(** [bio_spscq_produce(&worker->request_queue, &terminate, false)]. *)
Definition produce_terminate (i : nat) (terminate : positive) : st bio_pool_t bool :=
  _ ← look schedule;
  w ← get_worker i;
  p ← get;
  if zlen (wk_requests w) <? pl_queue_size p then
    _ ← put_worker i (set_wk_requests (wk_requests w ++ [terminate]) w);
    mret true
  else mret false.

(** The loop that sends the message. *)
Fixpoint send_terminate (fuel i : nat) (terminate : positive) : st bio_pool_t unit :=
  match fuel with
  | O => fail OutOfFuel
  | S fuel =>
      sent_it ← produce_terminate i terminate;
      if sent_it : bool then mret tt
      else
        msg ← await_response fuel i;
        _ ← discard terminate i msg;
        _ ← discard_responses fuel i terminate;
        send_terminate fuel i terminate
  end.

(** [thrd_join]. *)
Fixpoint thrd_join (fuel i : nat) : st bio_pool_t unit :=
  match fuel with
  | O => fail OutOfFuel
  | S fuel =>
      _ ← look schedule;
      w ← get_worker i;
      match wk_phase w with
      | WStopped => mret tt
      | _ => thrd_join fuel i
      end
  end.

Definition cleanup_worker (fuel i : nat) (terminate : positive) : st bio_pool_t unit :=
  _ ← send_terminate fuel i terminate;
  _ ← discard_responses fuel i terminate;
  thrd_join fuel i.

(** The loop over [n] workers from [i] on. *)
Fixpoint cleanup_workers (fuel n i : nat) (terminate : positive) : st bio_pool_t unit :=
  match n with
  | O => mret tt
  | S n => _ ← cleanup_worker fuel i terminate; cleanup_workers fuel n (S i) terminate
  end.

(** [bio_thread_cleanup]; the message is on the stack of the main thread. *)
Definition terminate_msg : bio_worker_msg_t :=
  mk_worker_msg BIO_WORKER_MSG_TERMINATE false 1 None BIO_INVALID_HANDLE.

Definition bio_thread_cleanup (fuel : nat) : st bio_pool_t unit :=
  p ← get;
  let terminate := pl_next p in
  _ ← modify (set_pl_next Pos.succ);
  _ ← modify (set_pl_msgs <[terminate := terminate_msg]>);
  _ ← cleanup_workers fuel (length (pl_workers p)) 0 terminate;
  modify (set_pl_workers (λ _, [])).
End code.

(** ** One worker *)

(** What a worker has still to do, in this order; what it has in its hands to respond with;
    and all that it has. *)
Definition todo (w : bio_worker_thread_t) : list positive :=
  match wk_phase w with WSwitch msg => [msg] | _ => [] end ++ wk_requests w.

Definition hand (w : bio_worker_thread_t) : list positive :=
  match wk_phase w with WRespond msg _ | WProduce msg _ _ => [msg] | _ => [] end.

Definition unread (w : bio_worker_thread_t) : list positive := todo w ++ hand w ++ wk_responses w.
Definition held (w : bio_worker_thread_t) : list positive := unread w ++ wk_taken w.

(** The number of steps to the end. *)
Definition phase_steps (ph : worker_phase) : nat :=
  match ph with
  | WIdle | WStopped => 0
  | WSwitch _ => 4
  | WRespond _ _ => 3
  | WProduce _ _ _ => 2
  | WNotify _ => 1
  end.

Definition measure (w : bio_worker_thread_t) : nat := 5 * length (wk_requests w) + phase_steps (wk_phase w).

(** The worker waits for the main thread, or is at its end. *)
Definition stuck (qs : Z) (w : bio_worker_thread_t) : Prop :=
  match wk_phase w with
  | WIdle => wk_requests w = []
  | WProduce _ _ _ => qs * 2 ≤ zlen (wk_responses w)
  | WStopped => True
  | _ => False
  end.

Section worker.
Context (t : positive).
Implicit Types (w : bio_worker_thread_t).

(** The message is not there yet; it will be the last one, or was it. *)
Definition alive w : Prop := t ∉ todo w ∧ goes_on (wk_phase w) = true.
* * * *
= WHAT YOU ARE ASKED TO DO =
If a line in the data above contains "zlen", return that line.

= EXERCISE ANSWER =
  if zlen (wk_requests w) <? pl_queue_size p then
  | WProduce _ _ _ => qs * 2 ≤ zlen (wk_responses w)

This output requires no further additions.